◆ Data shown
☆ ☆ ☆ ☆ ☆ ☆ ☆
Lemma close_fds_bare a k : bare_at a (Reap.close_proc_fds a k) /\ (threads_bare k -> threads_bare (Reap.close_proc_fds a k)).
Proof.
  destruct (pstore k !! a) as [p|] eqn:Hp; [|rewrite close_fds_none by done; split; [intros q Hq; congruence|done]].
  destruct (Reap.close_proc_fds_shape a k p Hp) as (f & Es & Hz). split.
  - intros q Hq i Hi. rewrite Es, lookup_insert_eq in Hq. injection Hq as <-. cbn. by rewrite Hz by done.
  - apply threads_bare_grows. intros b q Hq. rewrite Es in Hq.
    destruct (decide (a = b)) as [<-|Hne]; [rewrite lookup_insert_eq in Hq; injection Hq as <-; exists p|rewrite lookup_insert_ne in Hq by done; by exists q].
    split_and!; try done. intros _ i Hi. cbn. by rewrite Hz by done.
Qed.

Lemma calls_fold_upd (c : Z -> kst -> bool) f l : forall k, calls (foldl (fun k b => if c b k then upd b f k else k) k l) = calls k.
Proof. induction l as [|b l IH]; intros k; cbn [foldl]; [done|]. rewrite IH. by destruct (c b k). Qed.
Lemma booked_reassign d k : threads_bare k -> bare_at d k -> booked k (Reap.tg_reassign_leader d k).
Proof.
  intros T B. apply booked_keeps; [|by apply keeps_reassign]. unfold Reap.tg_reassign_leader. destruct (pstore k !! d) as [p|]; [|done]. destruct (pstore k !! _) as [q|]; [|done]. cbn [upd set_pstore calls].
  exact (calls_fold_upd (fun b k => Reap.in_group_of k d (pid p) b) (set_tgid (pid q)) (process_table k) _).
Qed.
Lemma booked_remove i k : booked k (Reap.remove_slot i k).
Proof. unfold Reap.remove_slot. destruct (_ =? _); by apply booked_same. Qed.
Lemma bare_remove d i k : bare_at d k -> bare_at d (Reap.remove_slot i k).
Proof. intros H p. unfold Reap.remove_slot. destruct (_ =? _); exact (H p). Qed.

Lemma booked_reclaim a k : threads_bare k -> booked k (Reap.reclaim a k) /\ bare_at a (Reap.reclaim a k).
Proof.
  intros Ht. unfold Reap.reclaim. pose proof (booked_close_fds a k) as C1. destruct (close_fds_bare a k) as [B1 T1]. specialize (T1 Ht).
  generalize dependent (Reap.close_proc_fds a k). intros k1 C1 B1 T1. pose proof (booked_trans _ _ _ C1 (booked_reassign a k1 T1 B1)) as C2. pose proof (bare_reassign a k1 B1) as B2.
  generalize dependent (Reap.tg_reassign_leader a k1). intros k2 C2 B2. split; [|by apply bare_kstack, bare_space, bare_mmap_free].
  eapply booked_trans; [exact C2|]. eapply booked_trans; [apply (booked_mmap_free a)|]. eapply booked_trans; [apply (booked_space a)|]. apply (booked_kstack a).
Qed.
☆ ☆ ☆ ☆ ☆ ☆ ☆
◆ Goal of the exercise
With no additions or omissions, transcribe every record.

◆ Problem solution
Lemma close_fds_bare a k : bare_at a (Reap.close_proc_fds a k) /\ (threads_bare k -> threads_bare (Reap.close_proc_fds a k)).
Proof.
  destruct (pstore k !! a) as [p|] eqn:Hp; [|rewrite close_fds_none by done; split; [intros q Hq; congruence|done]].
  destruct (Reap.close_proc_fds_shape a k p Hp) as (f & Es & Hz). split.
  - intros q Hq i Hi. rewrite Es, lookup_insert_eq in Hq. injection Hq as <-. cbn. by rewrite Hz by done.
  - apply threads_bare_grows. intros b q Hq. rewrite Es in Hq.
    destruct (decide (a = b)) as [<-|Hne]; [rewrite lookup_insert_eq in Hq; injection Hq as <-; exists p|rewrite lookup_insert_ne in Hq by done; by exists q].
    split_and!; try done. intros _ i Hi. cbn. by rewrite Hz by done.
Qed.

Lemma calls_fold_upd (c : Z -> kst -> bool) f l : forall k, calls (foldl (fun k b => if c b k then upd b f k else k) k l) = calls k.
Proof. induction l as [|b l IH]; intros k; cbn [foldl]; [done|]. rewrite IH. by destruct (c b k). Qed.
Lemma booked_reassign d k : threads_bare k -> bare_at d k -> booked k (Reap.tg_reassign_leader d k).
Proof.
  intros T B. apply booked_keeps; [|by apply keeps_reassign]. unfold Reap.tg_reassign_leader. destruct (pstore k !! d) as [p|]; [|done]. destruct (pstore k !! _) as [q|]; [|done]. cbn [upd set_pstore calls].
  exact (calls_fold_upd (fun b k => Reap.in_group_of k d (pid p) b) (set_tgid (pid q)) (process_table k) _).
Qed.
Lemma booked_remove i k : booked k (Reap.remove_slot i k).
Proof. unfold Reap.remove_slot. destruct (_ =? _); by apply booked_same. Qed.
Lemma bare_remove d i k : bare_at d k -> bare_at d (Reap.remove_slot i k).
Proof. intros H p. unfold Reap.remove_slot. destruct (_ =? _); exact (H p). Qed.

Lemma booked_reclaim a k : threads_bare k -> booked k (Reap.reclaim a k) /\ bare_at a (Reap.reclaim a k).
Proof.
  intros Ht. unfold Reap.reclaim. pose proof (booked_close_fds a k) as C1. destruct (close_fds_bare a k) as [B1 T1]. specialize (T1 Ht).
  generalize dependent (Reap.close_proc_fds a k). intros k1 C1 B1 T1. pose proof (booked_trans _ _ _ C1 (booked_reassign a k1 T1 B1)) as C2. pose proof (bare_reassign a k1 B1) as B2.
  generalize dependent (Reap.tg_reassign_leader a k1). intros k2 C2 B2. split; [|by apply bare_kstack, bare_space, bare_mmap_free].
  eapply booked_trans; [exact C2|]. eapply booked_trans; [apply (booked_mmap_free a)|]. eapply booked_trans; [apply (booked_space a)|]. apply (booked_kstack a).
Qed.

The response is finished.